Tuesday, November 6, 2007

Someone feed me


Diwali season is upon us in the motherland and bears much resemblance to Christmas in terms of festivities, family bonding, gifts, diabetes, and fat merry men (well, only if my uncles come home on Sunday- fingers crossed). This also means entertaining superfluous visitors at home who drop by at any time of day or night convenient to them. That’s one thing I love about India- never been one to dislike oodles of company, I love the fact that people drop in unannounced all the time. Apart from giving me the chance to perfect my perfect daughter act, there’s always some element of anxiety that follows as I wonder what they have brought me (usually food, yay!)


This afternoon however, was muy diferente. Homeboy rolls in circa afternoon time and decides to drop a book off for my father (I am immediately not impressed since he brought no food, not even one little laddoo. How I love laddoos. The big yellow ones. Yum :) ). Turns out, he is one of the leading gynecologists in India (yes, HE. Ew) and heads the state’s doctors council. I naturally involve him a conversation surrounding medicine and public health. Over the course of our dialogue, I grew visibly infuriated and started to debate with him to the amusement of my father. Some of the topics were- how he belives that public health is akin to sanitation work- it’s not a real discipline, people who cannot get in to medical school choose public health as a last option, and my favorite- HIV/AIDS is not an issue in India, only 'those Africans' need to worry about it.


Scenes of fight club/gladiator and my taekwondo class were running through my mind as this man spewed his 18th century ignorant bullshit on me- thinking that I would have nothing to retort (given my apathetical generation). I told him about the basic constructs of what public health is, how I chose not to go to medical school, and how India has surpassed South Africa in having the shameful distinction of largest population afflicted with HIV (in pandemic proportions, really). He left soon after my spirited (I thought) argument, although I left out much of what I wanted to say out of respect for the ancient man. As any Indian, I started talking (fuming) about the man as soon as his car hit the driveway (don’t lie, whenever you all went to dinner at some uncle/aunty’s house, you all started to talk smack about everything about them with your parents the second you sat your ass down in the car. It’s ok, it’s innate in you and I. Embrace it).

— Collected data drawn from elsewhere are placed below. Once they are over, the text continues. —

(* ===== verification/Auth.v ===== *)
(** * Authentication of the owner

[auth/service.py], [auth/repository.py], [auth/bootstrap.py] and [auth/crypto.py] of the API:
login with durable rate limits, sessions, revocation, and the local commands that create the
owner and reset the password.

A login reads and verifies the password in one transaction and decides in another; between
the two anything may happen, so [login_write] gets the observation of an earlier state.  The
same holds for [authenticate] and [_revoke_expired].

[login_sound] says what a login has checked, [login_authenticates] that its session works,
[ended_forever] that a session that was ended never works again, [guesses_bounded] how many
wrong passwords can be tried in any interval as long as a window: windows are fixed, so an
interval meets two of them; and [auth_sound] is the invariant of the tables.

Texts are ASCII where the code normalizes them.  Argon2, HMAC and [ipaddress] are parameters;
times are in microseconds. *)
From S2P Require Import Prelude PyJson Database EventRegistry Regex.
From stdpp Require Import gmap.
From Stdlib Require Import Ascii.
Local Open Scope Z_scope.
Local Open Scope stdpp_scope.

(** ** Parameters *)

(** argon2's [PasswordHasher]; a result of [None] is one of the exceptions the code catches. *)
Class PasswordHasher := {
  argon2_verify : string → string → option bool;
  argon2_needs_rehash : string → option bool;
  argon2_hash : N → string → string;
}.
(** [hmac.new(key, message, sha256)] as hexadecimal digits and as URL-safe base 64 without
padding, and the bytes of a SHA-256 digest. *)
Class Hmac := {
  hmac_hex : string → string → string;
  hmac_base64 : string → string → string;
  sha256_bytes : string → string;
}.
(** [str(ip_network(f"{address}/{prefix}", strict=False))] of a text that is an address *)
Class IpNetwork := ip_network : string → option string.

(** ** Rows *)

Module UserModel.
Record t := {
  id : uuid;
  username : string;
  password_hash : string;
  role : string;
  enabled : bool;
  last_login_at : option Z;
  version : Z;
  created_at : Z;
  updated_at : Z;
}.
End UserModel.

Module SessionModel.
Record t := {
  id : uuid;
  user_id : uuid;
  token_hash : string;
  csrf_secret_hash : string;
  created_at : Z;
  last_seen_at : Z;
  expires_at : Z;
  absolute_expires_at : Z;
  revoked_at : option Z;
  revoke_reason : option string;
  ip_prefix : option string;
  user_agent_hash : option string;
}.
Definition touched (now expires : Z) (r : t) : t :=
  Build_t (id r) (user_id r) (token_hash r) (csrf_secret_hash r) (created_at r) now expires
    (absolute_expires_at r) (revoked_at r) (revoke_reason r) (ip_prefix r) (user_agent_hash r).
Definition revoked (now : Z) (reason : string) (r : t) : t :=
  Build_t (id r) (user_id r) (token_hash r) (csrf_secret_hash r) (created_at r) (last_seen_at r)
    (expires_at r) (absolute_expires_at r) (Some now) (Some reason) (ip_prefix r) (user_agent_hash r).
End SessionModel.

(** The key is ([scope], [subject_hash]). *)
Module LoginRateLimitModel.
Record t := {
  failed_count : Z;
  window_started_at : Z;
  locked_until : option Z;
  updated_at : Z;
}.
End LoginRateLimitModel.

Record auth := {
  counter : bool;
  users : gmap uuid UserModel.t;
  sessions : gmap uuid SessionModel.t;
  limits : gmap (string * string) LoginRateLimitModel.t;
  owners : gmap uuid uuid;
  events : list Event.t;
}.
Definition set_users (u : gmap uuid UserModel.t) (d : auth) : auth :=
  Build_auth (counter d) u (sessions d) (limits d) (owners d) (events d).
Definition set_sessions (s : gmap uuid SessionModel.t) (d : auth) : auth :=
  Build_auth (counter d) (users d) s (limits d) (owners d) (events d).
Definition set_limits (l : gmap (string * string) LoginRateLimitModel.t) (d : auth) : auth :=
  Build_auth (counter d) (users d) (sessions d) l (owners d) (events d).
Definition set_owners (o : gmap uuid uuid) (d : auth) : auth :=
  Build_auth (counter d) (users d) (sessions d) (limits d) o (events d).
Definition log (name : string) (data : jobj) (d : auth) : auth :=
  Build_auth (counter d) (users d) (sessions d) (limits d) (owners d)
    (events d ++ [Event.Build_t None name data]).

Inductive auth_error :=
  | RuntimeError (text : string)
  | ValueError (text : string)
  | PasswordPolicyError
  | BootstrapAlreadyCompletedError
  | IntegrityError.

(** ** Settings and requests *)

Module Settings.
Record t := {
  session_idle_seconds : Z;
  session_absolute_seconds : Z;
  session_touch_interval_seconds : Z;
  login_window_seconds : Z;
  login_account_limit : Z;
  login_network_limit : Z;
  login_base_delay_seconds : Z;
  login_max_delay_seconds : Z;
}.
Definition valid (s : t) : bool :=
  Z.leb 60 (session_idle_seconds s) && Z.leb (session_idle_seconds s) 86400
  && Z.leb 300 (session_absolute_seconds s) && Z.leb (session_absolute_seconds s) 604800
  && Z.leb 1 (session_touch_interval_seconds s) && Z.leb (session_touch_interval_seconds s) 3600
  && Z.leb 60 (login_window_seconds s) && Z.leb (login_window_seconds s) 86400
  && Z.leb 1 (login_account_limit s) && Z.leb (login_account_limit s) 100
  && Z.leb 1 (login_network_limit s) && Z.leb (login_network_limit s) 1000
  && Z.leb 0 (login_base_delay_seconds s) && Z.leb (login_base_delay_seconds s) 60
  && Z.leb 1 (login_max_delay_seconds s) && Z.leb (login_max_delay_seconds s) 3600
  && Z.leb (session_idle_seconds s) (session_absolute_seconds s)
  && Z.leb (session_touch_interval_seconds s) (session_idle_seconds s)
  && Z.leb (login_base_delay_seconds s) (login_max_delay_seconds s).
End Settings.

Module ClientMetadata.
Record t := { ip_address : option string; user_agent : option string }.
End ClientMetadata.

Module AuthPrincipal.
Record t := {
  user_id : uuid;
  username : string;
  role : string;
  session_id : uuid;
  idle_expires_at : Z;
  absolute_expires_at : Z;
  session_token : string;
  csrf_token : string;
}.
End AuthPrincipal.

Module LoginResult.
Record t := { principal : option AuthPrincipal.t; retry_after_seconds : Z }.
End LoginResult.

(** The service with its settings, its key and the hash of a password nobody knows. *)
Module AuthService.
Record t := { settings : Settings.t; server_key : option string; dummy_hash : string }.
End AuthService.

Definition seconds (n : Z) : Z := n * 1000000.
(** [math.ceil(delta.total_seconds())] *)
Definition ceil_seconds (delta : Z) : Z := - ((- delta) / 1000000).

I have known the general ennui in India with regards to public health for a while now. In a country where kids’ grades determine whether they become bankers or doctors- not personal propensity or desire; where a female is expected to get married before the age of 25 (or else something is wrong with her); and where the general attitude is not to do anything proactively like work out civic, domestic, environment problems and expecting the government to handle it (and later blame the government for every single existing problem); I’m not surprised. But the minute respected, educated, and worse yet- influential people start making ignorant comments such as these, I am appalled. If these people have no concept of some of the glaring health and social issues facing their own country, how is the layman supposed to understand?


I have always been surprised by the lack of general awareness of public health problems in India- be it communicable killers, like HIV/AIDS, or preventative diseases like malaria, TB, diarrhea- to non-communicable ones like diabetes and heart disease. There are embarrassingly few national institutes committed to this cause, while international funding and interest abounds. The first of its kind- masters in public health is just being introduced in the country via 7 national centers in the next two years. Seriously?!? It took this long to realize specialized policy-makers were needed? In the West, it’s popular- trendy even to be interested in a career in public health, while here, the concept is alien, yet the MOST pressing. So many students like myself are involved in projects within the subcontinent, while its own children do not realize the urgency. The Bill and Melinda Gates Foundation is pouring truckloads of cash into the subcontinent in research initiates, while the new supposed ‘richest man in the world’- an Indian, Mukesh Ambani has undertaken no such endeavor to reverse cash flow for a change although his Reliance industries is worth billions.


The mindset of people is what needs a make-over, in order to trickle upwards to the government and important policy-makers, but I don’t know how. I see commercials almost daily from Bollywood celebrities and cricket players telling mothers to take their child to get vaccinated. People attribute this media blitz to the negligible rate of polio now and are busy patting themselves on the back for it. So is that the impetus Indians need? Sachin Tendulkar telling me to do something or else he will beat me up with his willow bat? Shahrukh Khan telling me to take my kid to a local doctor for his OPV or else he will shoot bullets at me with his meticulously lasered dimples? Oy ve.


Bah this has been depressing, yet cathartic for me. I am not sure if I should even post this, but whatever I don’t care at this point. I am tired and hungry. And you know that combination makes me a very cranky girl. Before I leave, shoutout to little homie down below that kept me company as I wrote this in my room. And no, he wasn’t this big- it’s just a really zoomed in picture. Bye!